Extracted data:
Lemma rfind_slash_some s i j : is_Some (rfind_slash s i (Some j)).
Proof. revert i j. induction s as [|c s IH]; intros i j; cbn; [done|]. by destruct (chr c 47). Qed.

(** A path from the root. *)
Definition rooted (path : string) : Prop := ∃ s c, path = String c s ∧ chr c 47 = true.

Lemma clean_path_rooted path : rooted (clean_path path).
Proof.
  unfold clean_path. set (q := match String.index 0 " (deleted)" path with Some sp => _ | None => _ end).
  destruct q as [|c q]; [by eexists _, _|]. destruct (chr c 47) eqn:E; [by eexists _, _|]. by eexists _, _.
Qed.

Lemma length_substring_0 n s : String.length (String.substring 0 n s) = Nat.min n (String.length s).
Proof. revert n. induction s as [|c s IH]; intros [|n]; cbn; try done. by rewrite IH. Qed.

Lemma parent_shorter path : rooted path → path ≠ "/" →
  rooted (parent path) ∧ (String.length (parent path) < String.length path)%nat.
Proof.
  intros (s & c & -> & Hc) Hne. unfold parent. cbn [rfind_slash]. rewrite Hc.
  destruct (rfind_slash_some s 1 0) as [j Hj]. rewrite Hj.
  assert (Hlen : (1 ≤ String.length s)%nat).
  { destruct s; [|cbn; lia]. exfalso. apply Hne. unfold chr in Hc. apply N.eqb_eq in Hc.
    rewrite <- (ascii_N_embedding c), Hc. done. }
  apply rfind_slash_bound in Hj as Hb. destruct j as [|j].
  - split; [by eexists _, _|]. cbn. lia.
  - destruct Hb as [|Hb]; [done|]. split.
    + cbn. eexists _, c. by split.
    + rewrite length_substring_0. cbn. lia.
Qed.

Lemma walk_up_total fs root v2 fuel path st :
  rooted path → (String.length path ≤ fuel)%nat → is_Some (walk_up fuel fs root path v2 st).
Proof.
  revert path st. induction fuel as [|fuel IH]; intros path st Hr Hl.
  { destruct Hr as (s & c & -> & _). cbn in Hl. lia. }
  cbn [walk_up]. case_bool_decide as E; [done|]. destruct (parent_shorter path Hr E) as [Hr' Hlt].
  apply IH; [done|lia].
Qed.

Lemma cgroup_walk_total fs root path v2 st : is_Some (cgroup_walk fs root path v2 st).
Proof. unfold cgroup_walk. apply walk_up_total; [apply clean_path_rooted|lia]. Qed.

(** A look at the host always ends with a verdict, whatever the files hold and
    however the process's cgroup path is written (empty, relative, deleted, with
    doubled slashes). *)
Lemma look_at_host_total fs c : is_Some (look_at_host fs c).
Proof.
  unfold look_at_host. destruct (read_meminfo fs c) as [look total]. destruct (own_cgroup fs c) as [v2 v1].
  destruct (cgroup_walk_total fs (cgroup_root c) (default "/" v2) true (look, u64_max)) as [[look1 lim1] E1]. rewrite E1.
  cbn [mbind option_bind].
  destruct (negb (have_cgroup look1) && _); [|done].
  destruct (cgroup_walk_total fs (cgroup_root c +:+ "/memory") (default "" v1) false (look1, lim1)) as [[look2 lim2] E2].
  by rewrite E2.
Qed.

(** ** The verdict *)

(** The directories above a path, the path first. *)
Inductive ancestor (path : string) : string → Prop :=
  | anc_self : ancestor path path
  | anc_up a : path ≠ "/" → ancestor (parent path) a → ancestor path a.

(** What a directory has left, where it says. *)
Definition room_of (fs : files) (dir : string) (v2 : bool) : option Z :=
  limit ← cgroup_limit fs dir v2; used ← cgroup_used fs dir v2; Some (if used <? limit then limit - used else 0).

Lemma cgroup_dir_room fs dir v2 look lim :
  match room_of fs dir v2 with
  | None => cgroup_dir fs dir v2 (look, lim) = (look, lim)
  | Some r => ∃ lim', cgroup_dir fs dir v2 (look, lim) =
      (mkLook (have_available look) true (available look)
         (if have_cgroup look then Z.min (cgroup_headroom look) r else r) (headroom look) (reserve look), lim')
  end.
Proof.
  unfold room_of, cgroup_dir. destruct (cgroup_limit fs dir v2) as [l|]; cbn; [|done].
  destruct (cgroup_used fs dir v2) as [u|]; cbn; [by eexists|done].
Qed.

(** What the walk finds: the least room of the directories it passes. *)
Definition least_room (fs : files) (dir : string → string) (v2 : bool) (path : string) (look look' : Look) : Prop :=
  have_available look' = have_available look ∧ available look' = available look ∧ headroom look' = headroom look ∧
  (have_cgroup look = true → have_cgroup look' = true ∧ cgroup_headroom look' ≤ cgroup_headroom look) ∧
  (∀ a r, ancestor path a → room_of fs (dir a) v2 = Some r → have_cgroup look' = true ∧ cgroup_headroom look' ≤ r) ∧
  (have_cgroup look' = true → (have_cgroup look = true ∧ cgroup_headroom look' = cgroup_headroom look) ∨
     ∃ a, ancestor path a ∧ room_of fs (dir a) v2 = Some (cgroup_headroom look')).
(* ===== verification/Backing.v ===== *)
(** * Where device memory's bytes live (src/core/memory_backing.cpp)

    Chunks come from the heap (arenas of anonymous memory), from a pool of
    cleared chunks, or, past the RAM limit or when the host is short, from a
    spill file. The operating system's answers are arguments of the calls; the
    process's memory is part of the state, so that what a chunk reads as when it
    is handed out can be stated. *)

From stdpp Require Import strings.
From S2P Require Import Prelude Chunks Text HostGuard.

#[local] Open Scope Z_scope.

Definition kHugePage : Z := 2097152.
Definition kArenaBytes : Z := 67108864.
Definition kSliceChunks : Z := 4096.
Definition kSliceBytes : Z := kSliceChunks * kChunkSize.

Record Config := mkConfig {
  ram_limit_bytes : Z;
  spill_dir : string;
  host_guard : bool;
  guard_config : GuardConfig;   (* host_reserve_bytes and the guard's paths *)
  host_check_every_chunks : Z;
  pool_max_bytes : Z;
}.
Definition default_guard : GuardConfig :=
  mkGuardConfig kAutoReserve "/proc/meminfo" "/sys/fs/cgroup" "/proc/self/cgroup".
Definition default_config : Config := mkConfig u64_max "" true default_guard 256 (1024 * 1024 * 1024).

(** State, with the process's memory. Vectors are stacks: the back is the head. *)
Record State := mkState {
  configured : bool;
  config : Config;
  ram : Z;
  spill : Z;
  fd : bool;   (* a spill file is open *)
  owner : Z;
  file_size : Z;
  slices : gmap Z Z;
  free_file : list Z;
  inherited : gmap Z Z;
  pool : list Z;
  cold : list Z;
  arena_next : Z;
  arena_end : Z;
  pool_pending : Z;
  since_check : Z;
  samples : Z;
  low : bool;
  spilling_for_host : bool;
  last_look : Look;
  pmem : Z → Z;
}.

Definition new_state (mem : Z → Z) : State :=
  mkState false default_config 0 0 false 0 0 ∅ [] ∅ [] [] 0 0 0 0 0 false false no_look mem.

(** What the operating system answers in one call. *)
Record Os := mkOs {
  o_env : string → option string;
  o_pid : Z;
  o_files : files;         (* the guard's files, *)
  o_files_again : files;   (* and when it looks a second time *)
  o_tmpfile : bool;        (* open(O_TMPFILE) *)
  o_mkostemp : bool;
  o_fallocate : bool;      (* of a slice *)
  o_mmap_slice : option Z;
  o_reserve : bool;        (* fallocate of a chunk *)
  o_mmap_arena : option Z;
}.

Your assignment:
Every record above is to be given again precisely.

Task solution:
Lemma rfind_slash_some s i j : is_Some (rfind_slash s i (Some j)).
Proof. revert i j. induction s as [|c s IH]; intros i j; cbn; [done|]. by destruct (chr c 47). Qed.

(** A path from the root. *)
Definition rooted (path : string) : Prop := ∃ s c, path = String c s ∧ chr c 47 = true.

Lemma clean_path_rooted path : rooted (clean_path path).
Proof.
  unfold clean_path. set (q := match String.index 0 " (deleted)" path with Some sp => _ | None => _ end).
  destruct q as [|c q]; [by eexists _, _|]. destruct (chr c 47) eqn:E; [by eexists _, _|]. by eexists _, _.
Qed.

Lemma length_substring_0 n s : String.length (String.substring 0 n s) = Nat.min n (String.length s).
Proof. revert n. induction s as [|c s IH]; intros [|n]; cbn; try done. by rewrite IH. Qed.

Lemma parent_shorter path : rooted path → path ≠ "/" →
  rooted (parent path) ∧ (String.length (parent path) < String.length path)%nat.
Proof.
  intros (s & c & -> & Hc) Hne. unfold parent. cbn [rfind_slash]. rewrite Hc.
  destruct (rfind_slash_some s 1 0) as [j Hj]. rewrite Hj.
  assert (Hlen : (1 ≤ String.length s)%nat).
  { destruct s; [|cbn; lia]. exfalso. apply Hne. unfold chr in Hc. apply N.eqb_eq in Hc.
    rewrite <- (ascii_N_embedding c), Hc. done. }
  apply rfind_slash_bound in Hj as Hb. destruct j as [|j].
  - split; [by eexists _, _|]. cbn. lia.
  - destruct Hb as [|Hb]; [done|]. split.
    + cbn. eexists _, c. by split.
    + rewrite length_substring_0. cbn. lia.
Qed.

Lemma walk_up_total fs root v2 fuel path st :
  rooted path → (String.length path ≤ fuel)%nat → is_Some (walk_up fuel fs root path v2 st).
Proof.
  revert path st. induction fuel as [|fuel IH]; intros path st Hr Hl.
  { destruct Hr as (s & c & -> & _). cbn in Hl. lia. }
  cbn [walk_up]. case_bool_decide as E; [done|]. destruct (parent_shorter path Hr E) as [Hr' Hlt].
  apply IH; [done|lia].
Qed.

Lemma cgroup_walk_total fs root path v2 st : is_Some (cgroup_walk fs root path v2 st).
Proof. unfold cgroup_walk. apply walk_up_total; [apply clean_path_rooted|lia]. Qed.

(** A look at the host always ends with a verdict, whatever the files hold and
    however the process's cgroup path is written (empty, relative, deleted, with
    doubled slashes). *)
Lemma look_at_host_total fs c : is_Some (look_at_host fs c).
Proof.
  unfold look_at_host. destruct (read_meminfo fs c) as [look total]. destruct (own_cgroup fs c) as [v2 v1].
  destruct (cgroup_walk_total fs (cgroup_root c) (default "/" v2) true (look, u64_max)) as [[look1 lim1] E1]. rewrite E1.
  cbn [mbind option_bind].
  destruct (negb (have_cgroup look1) && _); [|done].
  destruct (cgroup_walk_total fs (cgroup_root c +:+ "/memory") (default "" v1) false (look1, lim1)) as [[look2 lim2] E2].
  by rewrite E2.
Qed.

(** ** The verdict *)

(** The directories above a path, the path first. *)
Inductive ancestor (path : string) : string → Prop :=
  | anc_self : ancestor path path
  | anc_up a : path ≠ "/" → ancestor (parent path) a → ancestor path a.

(** What a directory has left, where it says. *)
Definition room_of (fs : files) (dir : string) (v2 : bool) : option Z :=
  limit ← cgroup_limit fs dir v2; used ← cgroup_used fs dir v2; Some (if used <? limit then limit - used else 0).

Lemma cgroup_dir_room fs dir v2 look lim :
  match room_of fs dir v2 with
  | None => cgroup_dir fs dir v2 (look, lim) = (look, lim)
  | Some r => ∃ lim', cgroup_dir fs dir v2 (look, lim) =
      (mkLook (have_available look) true (available look)
         (if have_cgroup look then Z.min (cgroup_headroom look) r else r) (headroom look) (reserve look), lim')
  end.
Proof.
  unfold room_of, cgroup_dir. destruct (cgroup_limit fs dir v2) as [l|]; cbn; [|done].
  destruct (cgroup_used fs dir v2) as [u|]; cbn; [by eexists|done].
Qed.

(** What the walk finds: the least room of the directories it passes. *)
Definition least_room (fs : files) (dir : string → string) (v2 : bool) (path : string) (look look' : Look) : Prop :=
  have_available look' = have_available look ∧ available look' = available look ∧ headroom look' = headroom look ∧
  (have_cgroup look = true → have_cgroup look' = true ∧ cgroup_headroom look' ≤ cgroup_headroom look) ∧
  (∀ a r, ancestor path a → room_of fs (dir a) v2 = Some r → have_cgroup look' = true ∧ cgroup_headroom look' ≤ r) ∧
  (have_cgroup look' = true → (have_cgroup look = true ∧ cgroup_headroom look' = cgroup_headroom look) ∨
     ∃ a, ancestor path a ∧ room_of fs (dir a) v2 = Some (cgroup_headroom look')).
(* ===== verification/Backing.v ===== *)
(** * Where device memory's bytes live (src/core/memory_backing.cpp)

    Chunks come from the heap (arenas of anonymous memory), from a pool of
    cleared chunks, or, past the RAM limit or when the host is short, from a
    spill file. The operating system's answers are arguments of the calls; the
    process's memory is part of the state, so that what a chunk reads as when it
    is handed out can be stated. *)

From stdpp Require Import strings.
From S2P Require Import Prelude Chunks Text HostGuard.

#[local] Open Scope Z_scope.

Definition kHugePage : Z := 2097152.
Definition kArenaBytes : Z := 67108864.
Definition kSliceChunks : Z := 4096.
Definition kSliceBytes : Z := kSliceChunks * kChunkSize.

Record Config := mkConfig {
  ram_limit_bytes : Z;
  spill_dir : string;
  host_guard : bool;
  guard_config : GuardConfig;   (* host_reserve_bytes and the guard's paths *)
  host_check_every_chunks : Z;
  pool_max_bytes : Z;
}.
Definition default_guard : GuardConfig :=
  mkGuardConfig kAutoReserve "/proc/meminfo" "/sys/fs/cgroup" "/proc/self/cgroup".
Definition default_config : Config := mkConfig u64_max "" true default_guard 256 (1024 * 1024 * 1024).

(** State, with the process's memory. Vectors are stacks: the back is the head. *)
Record State := mkState {
  configured : bool;
  config : Config;
  ram : Z;
  spill : Z;
  fd : bool;   (* a spill file is open *)
  owner : Z;
  file_size : Z;
  slices : gmap Z Z;
  free_file : list Z;
  inherited : gmap Z Z;
  pool : list Z;
  cold : list Z;
  arena_next : Z;
  arena_end : Z;
  pool_pending : Z;
  since_check : Z;
  samples : Z;
  low : bool;
  spilling_for_host : bool;
  last_look : Look;
  pmem : Z → Z;
}.

Definition new_state (mem : Z → Z) : State :=
  mkState false default_config 0 0 false 0 0 ∅ [] ∅ [] [] 0 0 0 0 0 false false no_look mem.

(** What the operating system answers in one call. *)
Record Os := mkOs {
  o_env : string → option string;
  o_pid : Z;
  o_files : files;         (* the guard's files, *)
  o_files_again : files;   (* and when it looks a second time *)
  o_tmpfile : bool;        (* open(O_TMPFILE) *)
  o_mkostemp : bool;
  o_fallocate : bool;      (* of a slice *)
  o_mmap_slice : option Z;
  o_reserve : bool;        (* fallocate of a chunk *)
  o_mmap_arena : option Z;
}.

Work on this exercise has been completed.